**Goal of the exercise:** In the entries below, find the line with "pose proof (pull_listing" and print exactly every line from there up to and including the line with "destruct (get_streams acct", with no other lines.

**Given records:**
(* ===== verification/AlertManager.v ===== *)
(** * The alert manager ([backend/alert_methods.py], [AlertMethodManager]).

    Alerts are queued per method under one [asyncio.Lock] and flushed as digests by one
    task that sleeps for the digest window.  The code between two [await]s is one step;
    only a flush holds the lock across one.  Time is in seconds, the alert-method table is
    the list of its rows, and what a method's [send] does is a parameter of the step that
    ends it.  A database that is down fails every query. *)
From S2P Require Import Prelude PyValue PyDict AlertDigest.
Open Scope Z_scope.

Module AlertManager.
Import AlertDigest.

Section manager.
Context (digest_window : Z) (method_registry : registry).

(** A row of the alert-method table. *)
Record row := {
  row_name : string;
  row_type : string;
  enabled : bool;
  row_config : column;
  notify_info : bool; notify_success : bool; notify_warning : bool; notify_error : bool;
  alert_sources : column;
  last_sent_at : option Z;
}.

(** What [send_alert] is called with, the failures already counted. *)
Record request := {
  body : alert;
  alert_category : option string;
  entity_id : option Z;
  failures : Z;
  channel_settings : option (dict_of bool);
}.

(** The task the manager points at; [NoTask] when there is none or it is done. *)
Inductive task := NoTask | Sleeping (deadline : Z) | AwaitingLock | Sending.

(** A flush that holds the lock, awaiting the digest of [current]. *)
Record flush := { forced : bool; current : Z * list alert; rest : list (Z * list alert) }.

(** Who waits for the lock. *)
Inductive waiter := WSend (r : request) | WTask | WForced.

Inductive failure := BadFilter (e : error) | DatabaseDown.

Inductive event :=
| Queued (id : Z) (m : alert) (t : Z)
| SendRaised (f : failure)
| Handed (id : Z) (ms : list alert) (ok : bool)
| Skipped (id : Z) (ms : list alert)
| FlushDone
| FlushRaised
| FlushCancelled
| FlushForced.

Record world := {
  now : Z;
  db_up : bool;
  rows : list (Z * row);
  methods : list (Z * method);
  buffer : list (Z * list alert);
  flush_task : task;
  cancelling : bool;
  flushing : option flush;
  queue : list waiter;
  log : list event;
}.

Definition initial (t : Z) (rs : list (Z * row)) : world :=
  {| now := t; db_up := true; rows := rs; methods := []; buffer := []; flush_task := NoTask;
     cancelling := false; flushing := None; queue := []; log := [] |}.

(** ** Updates of one field *)

Definition set_methods (w : world) (ms : list (Z * method)) : world :=
  {| now := now w; db_up := db_up w; rows := rows w; methods := ms; buffer := buffer w;
     flush_task := flush_task w; cancelling := cancelling w; flushing := flushing w;
     queue := queue w; log := log w |}.
Definition set_rows (w : world) (rs : list (Z * row)) : world :=
  {| now := now w; db_up := db_up w; rows := rs; methods := methods w; buffer := buffer w;
     flush_task := flush_task w; cancelling := cancelling w; flushing := flushing w;
     queue := queue w; log := log w |}.
Definition set_buffer (w : world) (b : list (Z * list alert)) : world :=
  {| now := now w; db_up := db_up w; rows := rows w; methods := methods w; buffer := b;
     flush_task := flush_task w; cancelling := cancelling w; flushing := flushing w;
     queue := queue w; log := log w |}.
Definition set_task (w : world) (t : task) : world :=
  {| now := now w; db_up := db_up w; rows := rows w; methods := methods w; buffer := buffer w;
     flush_task := t; cancelling := cancelling w; flushing := flushing w;
     queue := queue w; log := log w |}.
Definition set_cancelling (w : world) (b : bool) : world :=
  {| now := now w; db_up := db_up w; rows := rows w; methods := methods w; buffer := buffer w;
     flush_task := flush_task w; cancelling := b; flushing := flushing w;
     queue := queue w; log := log w |}.
Definition set_flushing (w : world) (f : option flush) : world :=
  {| now := now w; db_up := db_up w; rows := rows w; methods := methods w; buffer := buffer w;
     flush_task := flush_task w; cancelling := cancelling w; flushing := f;
     queue := queue w; log := log w |}.
Definition set_queue (w : world) (q : list waiter) : world :=
  {| now := now w; db_up := db_up w; rows := rows w; methods := methods w; buffer := buffer w;
     flush_task := flush_task w; cancelling := cancelling w; flushing := flushing w;
     queue := q; log := log w |}.
Definition add_log (w : world) (l : list event) : world :=
  {| now := now w; db_up := db_up w; rows := rows w; methods := methods w; buffer := buffer w;
     flush_task := flush_task w; cancelling := cancelling w; flushing := flushing w;
     queue := queue w; log := log w ++ l |}.
Definition set_clock (w : world) (t : Z) (up : bool) : world :=
  {| now := t; db_up := up; rows := rows w; methods := methods w; buffer := buffer w;
     flush_task := flush_task w; cancelling := cancelling w; flushing := flushing w;
     queue := queue w; log := log w |}.

(** ** Loading methods *)

(** The configuration a row's column gives; [None] when it is not JSON. *)
Definition load_config (c : column) : option pyval :=
  match c with Null => Some (PDict []) | Invalid => None | Parsed v => Some v end.

Definition load_row (id : Z) (r : row) : option method :=
  c ← load_config (row_config r); create_method method_registry (row_type r) id (row_name r) c.

(** [load_methods]: the enabled rows that make a method; a bad row is skipped. *)
Definition load_one (ms : list (Z * method)) (x : Z * row) : list (Z * method) :=
  if enabled x.2 then
    match load_row x.1 x.2 with Some m => d_set x.1 m ms | None => ms end
  else ms.
Definition load_methods (w : world) : world :=
  if db_up w then set_methods w (fold_left load_one (rows w) []) else w.

(** [reload_method]; a configuration that is not JSON, or no database, raises and leaves
    the method as it was. *)
Definition reload_method (w : world) (id : Z) : world :=
  if negb (db_up w) then w
  else
    match d_get id (rows w) with
    | None => set_methods w (d_del id (methods w))
    | Some r =>
        if negb (enabled r) then set_methods w (d_del id (methods w))
        else match load_row id r with
             | Some m => set_methods w (d_set id m (methods w))
             | None => w
             end
    end.

(** ** Queueing an alert *)

Definition channel_key (type : string) : option string :=
  if bool_decide (type = "smtp") then Some "send_to_email"%string
  else if bool_decide (type = "discord") then Some "send_to_discord"%string
  else if bool_decide (type = "telegram") then Some "send_to_telegram"%string
  else None.
(** [Counter(a) - Counter(b)]: the positive differences, in [a]'s order. *)
Definition minus_count (b : dict_of nat) (x : string * nat) : string * nat :=
  (x.1, (x.2 - default 0 (d_get x.1 b))%nat).
Definition counter_sub (a b : dict_of nat) : dict_of nat :=
  List.filter (fun x => (0 <? x.2)%nat) (map (minus_count b) a).

Definition elements_of (c : dict_of nat) : list string := concat (map (fun x => repeat x.1 x.2) c).

Definition names_gained (before after : list string) : list string :=
  elements_of (counter_sub (counter after) (counter before)).

(** ** Detection *)

Section detect.
(** The order a set is iterated in. *)
Context (set_list : gset string -> list string).

Definition MAX_STREAM_NAMES : Z := 500.

(** [{g["name"]: g for g in groups}] *)
Definition by_name (groups : list group) : dict_of group :=
  fold_left (fun d g => d_set (name g) g d) groups [].

Definition group_names (d : dict_of group) : gset string := list_to_set (keys d).

Definition group_change_of (g : group) (n : string) : group_change :=
  {| gc_name := n; gc_count := stream_count g; gc_enabled := group_enabled g |}.

Definition change_of (n : string) (names : list string) (count : Z) (enabled : bool) : stream_change :=
  {| sc_name := n; sc_names := names; sc_count := count; sc_enabled := enabled |}.

(** The first state of an account: every group added, and the streams of each that has any. *)
Definition baseline_streams (lookup : option (dict_of (list string))) (g : group) : list stream_change :=
  if 0 <? stream_count g then
    [change_of (name g) (default [] (names_of lookup (name g))) (stream_count g) (group_enabled g)]
  else [].

(** The names in one list and not in another, when both are known. *)
Definition fresh_names (these others : list string) : list string :=
  match these, others with
  | [], _ => []
  | _, [] => set_list (list_to_set these)
  | _, _ => set_list (list_to_set these ∖ list_to_set others)
  end.
Lemma pull_listing acct gl en l fuel p :
  serves_listing get_streams acct l ->
  (length l < STREAM_PULL_PAGE_SIZE * (p + fuel))%nat -> (STREAM_PULL_PAGE_SIZE * p <= length l)%nat ->
  pull get_streams fuel acct gl en (S p) (STREAM_PULL_PAGE_SIZE * p)
    (note_all gl en (take (STREAM_PULL_PAGE_SIZE * p) l)) = Ok (note_all gl en l).
Proof.
  unfold serves_listing. assert (Hpos : (0 < STREAM_PULL_PAGE_SIZE)%nat) by (unfold STREAM_PULL_PAGE_SIZE; lia).
  revert Hpos p. generalize STREAM_PULL_PAGE_SIZE. intros P Hpos p Hl. revert p.
  induction fuel as [|fuel IH]; intros p Hlen Hp; [lia|]. cbn [pull]. rewrite Hl. cbn [rbind].
  assert (Hacc : fold_left (note_stream gl en) (take P (drop (P * p) l)) (note_all gl en (take (P * p) l)) =
    note_all gl en (take (P * S p) l)).
  { unfold note_all. rewrite <-fold_left_app. f_equal. rewrite Nat.mul_succ_r. apply take_take_drop. }
  rewrite Hacc, length_take, length_drop.
  destruct (length l <=? P * p + P `min` (length l - P * p))%nat eqn:E; to_prop; cbn [orb].
  - rewrite take_ge by lia. done.
  - assert (Hfull : (P `min` (length l - P * p) = P)%nat) by lia.
    rewrite bool_decide_false.
    + replace (P * p + P `min` (length l - P * p))%nat with (P * S p)%nat by lia. apply IH; lia.
    + intros Hnil. apply (f_equal length) in Hnil. rewrite length_take, length_drop in Hnil. cbn in Hnil. lia.
Qed.

(** The pull groups every stream once and ends.  Against a service whose listing does
    not change meanwhile, with one page of fuel more than the listing fills: the counts are
    those of all the streams by group name, and the captured names of an enabled group are
    its streams' names in order, up to the cap, so all of them when its count is below. *)
Theorem grouped_exact acct gl en l fuel :
  serves_listing get_streams acct l -> (length l < STREAM_PULL_PAGE_SIZE * fuel)%nat ->
  exists g, get_streams_grouped get_streams fuel acct gl en = Ok g /\
    forall n, default 0 (d_get n (stream_count_lookup g)) = Z.of_nat (length (members gl n l)) /\
      default [] (d_get n (stream_names_by_group g)) =
        (if bool_decide (n ∈ en) then take name_cap (members gl n l) else []).
Proof.
  intros Hl Hf. exists (note_all gl en l). split; [|intros n; apply note_all_spec].
  pose proof (pull_listing acct gl en l fuel 0 Hl Hf) as H. rewrite Nat.mul_0_r in H. apply H. lia.
Qed.

(** Whatever the service answers, what a pull returns is the grouping of some streams. *)
Lemma pull_note_all acct gl en fuel page fetched l g :
  pull get_streams fuel acct gl en page fetched (note_all gl en l) = Ok g -> exists l', g = note_all gl en l'.
Proof.
  revert page fetched l. induction fuel as [|fuel IH]; intros page fetched l; cbn [pull]; [done|].
  destruct (get_streams acct page) as [[results total]|]; [|done]. cbn [rbind].
  assert (Hacc : fold_left (note_stream gl en) results (note_all gl en l) = note_all gl en (l ++ results))
    by (unfold note_all; by rewrite fold_left_app).
  rewrite Hacc. destruct (_ || _); [|apply IH]. intros [= <-]. by eexists.
Qed.
End pull.

(** ** A capture follows the last one *)

(** The captured names of a group are as many as its streams, up to the cap. *)
Definition captured_ok (current : list group) (names : dict_of (list string)) : Prop :=
  forall g, g ∈ current -> stream_names g = None /\
    (default [] (d_get (name g) names) = [] \/
     Z.of_nat (length (default [] (d_get (name g) names))) = Z.min 500 (stream_count g)).

Lemma capture_state_ok gs ga gc fuel acct current total names :
  capture_state gs ga gc fuel acct = Ok (current, total, names) -> captured_ok current names.
Proof.
  unfold capture_state. destruct (ga acct) as [groups|]; [|done]. cbn [rbind].
  destruct gc as [all|]; [|done]. cbn [rbind].
  destruct (get_streams_grouped _ _ _ _ _) as [r|] eqn:E; [|done]. intros [= <- _ <-].
  destruct (pull_note_all _ _ _ _ _ _ _ [] _ E) as [l ->].
  intros g Hg. apply list_elem_of_omap in Hg as (a & _ & Ha). unfold current_group in Ha.
  destruct (known _ a) as [n|]; [|done]. injection Ha as <-. cbn. split; [done|].
  destruct (note_all_spec (lookup_of all) (enabled_group_names (lookup_of all) groups) l n) as [-> ->].
  case_bool_decide; [right|by left]. rewrite length_take. unfold name_cap. lia.
Qed.

Lemma by_name_elem groups n g : d_get n (by_name groups) = Some g -> g ∈ groups /\ name g = n.
Proof.
  intros H. split; [|by eapply by_name_own]. revert H. unfold by_name.
  induction groups as [|h gs IH] using rev_ind; [done|]. rewrite fold_left_app. cbn [fold_left].
  rewrite d_get_set, elem_of_app. case_bool_decide; [intros [= <-]; right; by left|left; auto].
Qed.

Lemma captured_balanced current1 names1 current2 names2 n g c :
  captured_ok current1 names1 -> captured_ok current2 names2 ->
  d_get n (by_name (map (enrich (Some names1)) current1)) = Some g -> d_get n (by_name current2) = Some c ->
  balanced (Some names2) n g c.
Proof.
  intros H1 H2 Hg Hc. rewrite by_name_enrich in Hg.
  destruct (d_get n (by_name current1)) as [g0|] eqn:E; [|done]. injection Hg as <-.
  apply by_name_elem in E as [E En]. apply by_name_elem in Hc as [Hc Hcn].
  destruct (H1 g0 E) as [Hnone Hl1], (H2 c Hc) as [_ Hl2]. unfold balanced. cbn [names_of].
  destruct (enrich_names (Some names1) g0) as [-> ->]. cbn [names_of]. rewrite En, Hcn in *. rewrite Hnone.
  intros Heq _. assert (Hd : forall o : option (list string), default [] (match o with Some l => Some l | None => None end) = default [] o)
    by by intros [].
  rewrite Hd. intros Hp Hc'. destruct Hl1 as [|Hl1]; [done|]. destruct Hl2 as [|Hl2]; [done|]. lia.
Qed.

Lemma no_changes_apply c m : has_changes c = false -> apply_changes c m = m.
Proof.
  unfold has_changes, apply_changes.
  by destruct (groups_added c), (groups_removed c), (streams_added c), (streams_removed c).
Qed.

Section follow.
Context (set_list : gset string -> list string).
Context (set_list_perm : forall X, set_list X ≡ₚ elements X).

Lemma capture_latest gs ga gc fuel d now acct updated current total names :
  capture_state gs ga gc fuel acct = Ok (current, total, names) ->
  (forall s, s ∈ snapshots d -> snapshot_account s = acct -> snapshot_time s < now) ->
  exists s, get_latest_snapshot (capture_m3u_changes gs ga gc set_list fuel d now acct updated).1 acct = Some s /\
    snapshot_groups s = map (enrich (Some names)) current.
Proof.
  intros Hs Ht. unfold capture_m3u_changes. rewrite Hs.
  pose proof (latest_after d now acct current total updated (Some names) Ht) as Hl.
  unfold detect_changes. destruct (create_snapshot d now acct current total updated (Some names)) as [d1 s] eqn:E.
  cbn [fst snd] in Hl. exists s. split; [|by injection E as _ <-].
  match goal with |- context [has_changes ?c] => generalize c end. intros c.
  unfold persist_changes. destruct (has_changes c); exact Hl.
Qed.

(** C40: Captures chain.  Take two captures of an account, the second the next after the
    first, whatever the service answered each time: the change set the second one persists
    (none, when it finds no change) turns the stream counts the first one saw into those
    the second one saw, group by group. *)
Theorem captures_chain gs1 ga1 gc1 fuel1 gs2 ga2 gc2 fuel2 d t1 t2 acct updated1 updated2
    current1 total1 names1 current2 total2 names2 :
  capture_state gs1 ga1 gc1 fuel1 acct = Ok (current1, total1, names1) ->
  capture_state gs2 ga2 gc2 fuel2 acct = Ok (current2, total2, names2) ->
  (forall s, s ∈ snapshots d -> snapshot_account s = acct -> snapshot_time s < t1) ->
  let d1 := (capture_m3u_changes gs1 ga1 gc1 set_list fuel1 d t1 acct updated1).1 in
  match (capture_m3u_changes gs2 ga2 gc2 set_list fuel2 d1 t2 acct updated2).2 with
  | Some c => apply_changes c (counts (by_name current1)) = counts (by_name current2)
  | None => counts (by_name current1) = counts (by_name current2)
  end.
Proof.
  intros H1 H2 Ht. cbn zeta.
  destruct (capture_latest gs1 ga1 gc1 fuel1 d t1 acct updated1 _ _ _ H1 Ht) as (s & Hs & Hg).
  set (d1 := (capture_m3u_changes gs1 ga1 gc1 set_list fuel1 d t1 acct updated1).1) in *.
  assert (Hcounts : counts (by_name (snapshot_groups s)) = counts (by_name current1)).
  { apply map_eq. intros n. rewrite !counts_lookup, Hg, by_name_enrich.
    destruct (d_get n (by_name current1)) as [g|]; [|done]. cbn. by destruct (enrich_names (Some names1) g) as [_ ->]. }
  pose proof (reconcile set_list set_list_perm d1 t2 acct current2 total2 (Some names2) updated2 s Hs) as Hr.
  rewrite Hcounts in Hr. unfold capture_m3u_changes. rewrite H2.
  destruct (detect_changes set_list d1 t2 acct current2 total2 (Some names2) updated2) as [d2 c]. cbn [snd] in Hr.
  assert (Hok : apply_changes c (counts (by_name current1)) = counts (by_name current2)).
  { apply Hr. intros n g c0 Hn Hc. rewrite Hg in Hn. eapply captured_balanced; [| |done..]; by eapply capture_state_ok. }
  destruct (has_changes c) eqn:E; [done|]. by rewrite no_changes_apply in Hok.
Qed.
End follow.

**Result of this exercise:**
  pose proof (pull_listing acct gl en l fuel 0 Hl Hf) as H. rewrite Nat.mul_0_r in H. apply H. lia.
Qed.

(** Whatever the service answers, what a pull returns is the grouping of some streams. *)
Lemma pull_note_all acct gl en fuel page fetched l g :
  pull get_streams fuel acct gl en page fetched (note_all gl en l) = Ok g -> exists l', g = note_all gl en l'.
Proof.
  revert page fetched l. induction fuel as [|fuel IH]; intros page fetched l; cbn [pull]; [done|].
  destruct (get_streams acct page) as [[results total]|]; [|done]. cbn [rbind].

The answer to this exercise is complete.